* **DIRECTIONS FOR THIS TASK**
Output range, inclusive: from the line containing "apply NoDup_app. split_and!; [destruct (bi_has_unnamed_host" to the line containing "(** ** The address map *)". Restate those lines from the data below word for word and only those.

* **PROVIDED RECORDS**
Lemma port_name_eq h n b : BusInterfaces.get_port_name h n b = port_prefix n +:+ port_suffix h b.
Proof. unfold BusInterfaces.get_port_name. destruct n as [n |]; [| done]. cbn [port_prefix]. by rewrite append_assoc. Qed.

Lemma port_prefix_inj n n' : port_prefix n = port_prefix n' → n = n'.
Proof.
  destruct n as [n |], n' as [n' |]; cbn; [| | | done].
  - intros ->%app_cancel_r. done.
  - intros H%(f_equal String.length). rewrite append_length in H. cbn in H. lia.
  - intros H%(f_equal String.length). rewrite append_length in H. cbn in H. lia.
Qed.

Lemma port_name_inj b (i j : bool * option string) :
  i ∈ BusInterfaces._interfaces b → j ∈ BusInterfaces._interfaces b →
  BusInterfaces.get_port_name i.1 i.2 b = BusInterfaces.get_port_name j.1 j.2 b → i = j.
Proof.
  assert (Hh : ∀ k, k ∈ BusInterfaces._interfaces b → k.1 = true → BusInterfaces.has_host b = true).
  { intros k Hk Ek. unfold BusInterfaces._interfaces in Hk. unfold BusInterfaces.has_host.
    destruct (bi_has_unnamed_host b), (bi_named_hosts b), (bi_has_unnamed_device b); cbn; try done;
      exfalso; set_solver. }
  intros Hi Hj. rewrite !port_name_eq. intros H. destruct i as [hi ni], j as [hj nj]. cbn in *.
  assert (hi = hj) as ->.
  { destruct hi, hj; try done; unfold port_suffix in H.
    - rewrite (Hh _ Hi eq_refl) in H. by apply app_suffix in H.
    - rewrite (Hh _ Hj eq_refl) in H. by apply app_suffix in H. }
  apply app_cancel_r in H. by apply port_prefix_inj in H as ->.
Qed.

Lemma interfaces_nodup b : bus_wf b → NoDup (BusInterfaces._interfaces b).
Proof.
  intros [Hh Hd]. unfold BusInterfaces._interfaces.
  assert (Ht : ∀ (h : bool) l, NoDup l → NoDup ((fun n : string => (h, Some n)) <$> l)).
  { intros h l. apply NoDup_fmap_2. by intros ? ? [= ->]. }
  pose proof (Ht true _ Hh). pose proof (Ht false _ Hd).
  apply NoDup_app. split_and!; [destruct (bi_has_unnamed_host b); [apply NoDup_singleton | constructor] | |].
  { intros x Hx Hy. destruct (bi_has_unnamed_host b), (bi_has_unnamed_device b); set_solver. }
  apply NoDup_app. split_and!; [done | intros x Hx Hy; destruct (bi_has_unnamed_device b); set_solver |].
  apply NoDup_app. split_and!; [destruct (bi_has_unnamed_device b); [apply NoDup_singleton | constructor] | | done].
  intros x Hx Hy. destruct (bi_has_unnamed_device b); set_solver.
Qed.

Lemma port_names_nodup inc_hosts inc_devices b :
  bus_wf b → NoDup (BusInterfaces.get_port_names inc_hosts inc_devices b).
Proof.
  intros Hb. unfold BusInterfaces.get_port_names. apply NoDup_fmap_2_strong.
  - intros i j [_ Hi]%list_elem_of_filter [_ Hj]%list_elem_of_filter. by apply port_name_inj.
  - by apply NoDup_filter, interfaces_nodup.
Qed.

(** ** The address map *)

(** What a register block promises: the addresses of its registers and windows are in order, apart,
    on multiples of the register size and below [rb_offset]; windows are aligned to their size,
    rounded up to a power of two; names differ in more than upper and lower case; and the tables
    give the offset and register of each name. *)
Record block_map (b : RegBlock) : Prop := {
  bm_apart : StronglySorted (fun p q : Z * Z => p.2 ≤ q.1) (extents b);
  bm_inside : Forall (fun p => 0 ≤ p.1 ∧ p.1 < p.2 ∧ p.2 ≤ rb_offset b ∧
                p.1 `mod` rb_addrsep b = 0 ∧ p.2 `mod` rb_addrsep b = 0) (extents b);
  bm_windows : ∀ w, EWindow w ∈ rb_entries b → w_offset w `mod` Window.po2_size (w_size_in_bytes w) = 0;
  bm_names : NoDup (rb_name_to_offset b).*1;
  bm_lookup : ∀ r, r ∈ rb_flat_regs b →
    dget (lower (r_name r)) (rb_name_to_offset b) = Some (r_offset r) ∧
    dget (lower (r_name r)) (rb_name_to_flat_reg b) = Some r;
}.

Lemma block_wf_map b : block_wf b → block_map b.
Proof.
  intros Hb. pose proof (block_ranges b Hb) as Hr. split.
  - by eapply ranges_sorted.
  - by apply ranges_Forall in Hr.
  - intros w Hw. pose proof (bw_entries _ Hb) as He. rewrite Forall_forall in He. exact (He _ Hw).
  - apply (bw_tables _ Hb).
  - intros r. by apply block_lookup.
Qed.

(** C3: an IP block description whose register width is a power-of-two number of bytes and not
    the number of alerts, and whose dictionary of register blocks, if it has one, has distinct
    keys, is accepted or refused with [ValueError], whatever tree the hjson file
    holds: no assertion fails and no other exception is raised.  If it is accepted, every register
    block has the address map above and the register width of the IP, there is a block for
    each device interface of the bus and for nothing else, and the names of the bus ports are distinct. *)
Theorem ip_block_map defaults raw (Hok : ip_desc_ok raw) :
  match IpBlock.from_raw defaults raw with
  | Ok ip =>
      (∀ n b, (n, b) ∈ ip_reg_blocks ip → block_map b ∧ rb_reg_width b = ip_regwidth ip) ∧
      (∀ n, n ∈ (ip_reg_blocks ip).*1 ↔ n ∈ IpBlock.dev_if_names (ip_bus_interfaces ip)) ∧
      NoDup (BusInterfaces.get_port_names true true (ip_bus_interfaces ip))
  | Err e => e = ValueError
  end.
Proof.
  pose proof (ip_block_safe defaults raw Hok) as H. destruct (IpBlock.from_raw defaults raw) as [ip | e]; [| exact H].
  destruct H as (Hb & Hbus & Hn). split_and!; [| done | by apply port_names_nodup].
  intros n b Hin. pose proof (proj1 (Forall_forall _ _) Hb _ Hin) as [Hwf Hw]. split; [by apply block_wf_map | done].
Qed.

Lemma otbn_desc_ok : ip_desc_ok otbn_hjson.
Proof.
  split; intros rd.
  - intros w E. injection E as <-. vm_compute. intros [= <-]. by exists 2.
  - intros w l E. injection E as <-. vm_compute. by intros [= <-] [= <-].
  - intros d E. injection E as <-. by vm_compute.
Qed.

Lemma ip_block_map_witness :
  match IpBlock.from_raw [] otbn_hjson with
  | Ok ip =>
      (∀ n b, (n, b) ∈ ip_reg_blocks ip → block_map b ∧ rb_reg_width b = ip_regwidth ip) ∧
      (∀ n, n ∈ (ip_reg_blocks ip).*1 ↔ n ∈ IpBlock.dev_if_names (ip_bus_interfaces ip)) ∧
      NoDup (BusInterfaces.get_port_names true true (ip_bus_interfaces ip))
  | Err e => e = ValueError
  end.
Proof. exact (ip_block_map [] otbn_hjson otbn_desc_ok). Defined.

(** The list of entries and gaps that [as_dicts] writes for a block made by
    [add_raw_registers] is produced without a failing assertion, has no empty gap, and
    says where everything is: read from offset zero, with [n] words for a gap of [n], it puts every
    entry at its offset. *)
Theorem as_dicts_replay j params raw b
  (Hj : 0 ≤ j) (Hb : RegBlock.add_raw_registers raw (RegBlock.init (8 * 2 ^ j) params) = Ok b) :
  ∃ l, RegBlock.as_dicts b = Ok l ∧ replay (2 ^ j) 0 l = at_offset <$> rb_entries b ∧ Forall gap_pos l.
Proof.
  pose proof (add_raw_registers_safe raw _ (init_block_wf j params Hj)) as H. rewrite Hb in H.
  destruct H as [Hwf Ew]. destruct (bw_width _ Hwf) as (i & Hi & Ea & Ew').
  assert (rb_addrsep b = 2 ^ j) as <-; [| by apply as_dicts_ok]. cbn in Ew. lia.
Qed.

Definition small_regs : yaml :=
  YList [ydict [("name", YStr "A"); ("desc", YStr "a"); ("fields", YList [ydict [("bits", YStr "7:0")]])];
         ydict [("skipto", YStr "0x10")];
         ydict [("window", ydict [("name", YStr "W"); ("desc", YStr "w"); ("items", YStr "8"); ("swaccess", YStr "rw")])]]%string.

Definition small_block : RegBlock :=
  match RegBlock.add_raw_registers small_regs (RegBlock.init 32 []) with Ok b => b | Err _ => RegBlock.init 32 [] end.

Lemma as_dicts_replay_witness :
  ∃ l, RegBlock.as_dicts small_block = Ok l ∧ replay 4 0 l = at_offset <$> rb_entries small_block ∧ Forall gap_pos l.
Proof. apply (as_dicts_replay 2 [] small_regs); [done | by vm_compute]. Defined.

(** ** Multi-registers *)

(** C27: a multi-register of [count] copies of one field, packed, has exactly the copies
    [name_0], ..., [name_(count-1)], in this order: with [per] the number of copies that fit into a
    register, copy [i] is field [i mod per] of its register, shifted by as many field widths.
    Every field lies inside its register, and register [k] is the [k]-th word from the offset of the
    multi-register. *)
Theorem multireg_copies offset addrsep w params raw m f
  (Hm : MultiRegister.init offset addrsep w params raw = Ok m)
  (Hc : mr_compact m = true) (Hf : r_fields (mr_reg m) = [f]) :
  (fun g => (f_name g, f_bits g)) <$> MultiRegister.get_field_list m = copy_of w f <$> seqZ 0 (mr_count m) ∧
  Forall (fun g => 0 ≤ b_lsb (f_bits g) ≤ b_msb (f_bits g) ∧ b_msb (f_bits g) < w) (MultiRegister.get_field_list m) ∧
  ∀ k r, mr_regs m !! k = Some r → r_offset r = offset + Z.of_nat k * addrsep.
Proof.
  pose proof (multireg_init_safe offset addrsep w params raw) as H. rewrite Hm in H. destruct H as [Hwf Eo].
  split_and!; [by apply (compact_copies w addrsep) | |].
  - apply Forall_forall. intros g (r & Hg & [k Hk]%list_elem_of_lookup)%list_elem_of_bind.
    destruct (mw_regs _ _ _ Hwf k r Hk) as (Hr & _). pose proof (rw_fields _ _ Hr) as Hfs.
    rewrite Forall_forall in Hfs. apply (fw_bits _ _ (Hfs g Hg)).
  - intros k r Hk. destruct (mw_regs _ _ _ Hwf k r Hk) as (_ & E & _). by rewrite E, Eo.
Qed.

* **EXERCISE RESULT**
  apply NoDup_app. split_and!; [destruct (bi_has_unnamed_host b); [apply NoDup_singleton | constructor] | |].
  { intros x Hx Hy. destruct (bi_has_unnamed_host b), (bi_has_unnamed_device b); set_solver. }
  apply NoDup_app. split_and!; [done | intros x Hx Hy; destruct (bi_has_unnamed_device b); set_solver |].
  apply NoDup_app. split_and!; [destruct (bi_has_unnamed_device b); [apply NoDup_singleton | constructor] | | done].
  intros x Hx Hy. destruct (bi_has_unnamed_device b); set_solver.
Qed.

Lemma port_names_nodup inc_hosts inc_devices b :
  bus_wf b → NoDup (BusInterfaces.get_port_names inc_hosts inc_devices b).
Proof.
  intros Hb. unfold BusInterfaces.get_port_names. apply NoDup_fmap_2_strong.
  - intros i j [_ Hi]%list_elem_of_filter [_ Hj]%list_elem_of_filter. by apply port_name_inj.
  - by apply NoDup_filter, interfaces_nodup.
Qed.

(** ** The address map *)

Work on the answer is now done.